Problem to solve
Lines from the one containing "(Ref.tensor_mul (Scenario.rot Scenario.site0" through the final line of the entries below: reproduce them exactly, all of them and only them.

BEGIN Provided records

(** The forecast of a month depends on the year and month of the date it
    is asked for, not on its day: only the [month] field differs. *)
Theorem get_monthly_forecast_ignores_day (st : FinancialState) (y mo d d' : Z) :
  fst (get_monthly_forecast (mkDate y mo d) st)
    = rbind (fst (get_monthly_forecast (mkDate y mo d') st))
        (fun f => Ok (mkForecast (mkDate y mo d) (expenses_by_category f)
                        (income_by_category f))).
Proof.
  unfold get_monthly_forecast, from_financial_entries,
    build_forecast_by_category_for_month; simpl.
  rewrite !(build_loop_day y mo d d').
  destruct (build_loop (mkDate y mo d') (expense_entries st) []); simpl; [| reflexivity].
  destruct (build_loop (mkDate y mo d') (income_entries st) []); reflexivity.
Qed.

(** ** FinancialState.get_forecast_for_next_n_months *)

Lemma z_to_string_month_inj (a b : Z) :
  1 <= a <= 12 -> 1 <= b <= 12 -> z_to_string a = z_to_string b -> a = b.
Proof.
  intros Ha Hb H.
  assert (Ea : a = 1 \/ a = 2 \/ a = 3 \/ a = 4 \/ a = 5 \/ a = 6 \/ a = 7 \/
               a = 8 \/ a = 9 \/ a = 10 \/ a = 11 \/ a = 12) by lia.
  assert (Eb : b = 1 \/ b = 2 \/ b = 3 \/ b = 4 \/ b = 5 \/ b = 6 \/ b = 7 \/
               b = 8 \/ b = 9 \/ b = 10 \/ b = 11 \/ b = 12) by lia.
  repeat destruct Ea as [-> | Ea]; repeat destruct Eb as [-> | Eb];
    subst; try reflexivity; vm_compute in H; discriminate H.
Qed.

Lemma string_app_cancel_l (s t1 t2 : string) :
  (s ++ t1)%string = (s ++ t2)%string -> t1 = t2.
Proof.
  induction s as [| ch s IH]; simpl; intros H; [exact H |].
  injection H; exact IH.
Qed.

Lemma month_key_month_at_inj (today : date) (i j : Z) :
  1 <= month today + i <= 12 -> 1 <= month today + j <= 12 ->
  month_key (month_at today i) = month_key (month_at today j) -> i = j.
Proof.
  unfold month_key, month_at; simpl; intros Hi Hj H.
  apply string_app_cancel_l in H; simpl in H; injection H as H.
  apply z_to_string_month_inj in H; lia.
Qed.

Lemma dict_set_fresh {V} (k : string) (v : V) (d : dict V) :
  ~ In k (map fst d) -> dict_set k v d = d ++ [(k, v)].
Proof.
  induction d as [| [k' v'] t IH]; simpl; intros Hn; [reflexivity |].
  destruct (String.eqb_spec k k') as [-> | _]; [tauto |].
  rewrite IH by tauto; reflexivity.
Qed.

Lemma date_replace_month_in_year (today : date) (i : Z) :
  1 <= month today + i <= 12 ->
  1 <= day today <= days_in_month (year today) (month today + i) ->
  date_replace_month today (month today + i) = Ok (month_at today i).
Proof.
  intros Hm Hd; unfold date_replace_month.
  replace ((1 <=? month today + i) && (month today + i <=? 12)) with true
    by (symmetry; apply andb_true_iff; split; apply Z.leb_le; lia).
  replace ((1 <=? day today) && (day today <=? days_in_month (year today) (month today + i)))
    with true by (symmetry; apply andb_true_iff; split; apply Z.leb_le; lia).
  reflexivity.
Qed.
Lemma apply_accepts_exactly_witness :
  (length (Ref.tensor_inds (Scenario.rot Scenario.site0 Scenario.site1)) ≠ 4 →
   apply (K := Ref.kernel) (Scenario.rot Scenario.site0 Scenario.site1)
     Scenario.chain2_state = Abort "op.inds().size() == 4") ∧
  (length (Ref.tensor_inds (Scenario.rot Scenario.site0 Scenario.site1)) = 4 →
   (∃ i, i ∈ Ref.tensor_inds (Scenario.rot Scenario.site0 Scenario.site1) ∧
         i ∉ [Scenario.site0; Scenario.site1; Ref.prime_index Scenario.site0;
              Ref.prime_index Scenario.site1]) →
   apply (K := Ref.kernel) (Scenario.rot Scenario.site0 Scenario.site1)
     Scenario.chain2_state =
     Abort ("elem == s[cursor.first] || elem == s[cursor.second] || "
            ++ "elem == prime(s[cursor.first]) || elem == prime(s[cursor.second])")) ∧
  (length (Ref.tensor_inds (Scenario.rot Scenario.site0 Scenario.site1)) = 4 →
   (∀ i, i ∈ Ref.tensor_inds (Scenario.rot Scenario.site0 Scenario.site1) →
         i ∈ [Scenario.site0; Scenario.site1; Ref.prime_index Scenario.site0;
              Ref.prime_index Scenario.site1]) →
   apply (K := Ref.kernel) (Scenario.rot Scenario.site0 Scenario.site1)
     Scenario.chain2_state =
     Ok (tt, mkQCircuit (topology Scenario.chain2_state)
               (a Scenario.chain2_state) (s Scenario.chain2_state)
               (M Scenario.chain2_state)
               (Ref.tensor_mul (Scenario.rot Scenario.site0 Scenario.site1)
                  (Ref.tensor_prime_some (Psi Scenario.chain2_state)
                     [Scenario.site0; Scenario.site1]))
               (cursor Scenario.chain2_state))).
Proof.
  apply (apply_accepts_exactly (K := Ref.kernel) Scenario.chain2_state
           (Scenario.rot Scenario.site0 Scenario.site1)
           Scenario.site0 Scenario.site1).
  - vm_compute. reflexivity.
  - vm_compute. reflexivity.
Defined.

END Provided records

Solution to this exercise
               (Ref.tensor_mul (Scenario.rot Scenario.site0 Scenario.site1)
                  (Ref.tensor_prime_some (Psi Scenario.chain2_state)
                     [Scenario.site0; Scenario.site1]))
               (cursor Scenario.chain2_state))).
Proof.
  apply (apply_accepts_exactly (K := Ref.kernel) Scenario.chain2_state
           (Scenario.rot Scenario.site0 Scenario.site1)
           Scenario.site0 Scenario.site1).
  - vm_compute. reflexivity.
  - vm_compute. reflexivity.
Defined.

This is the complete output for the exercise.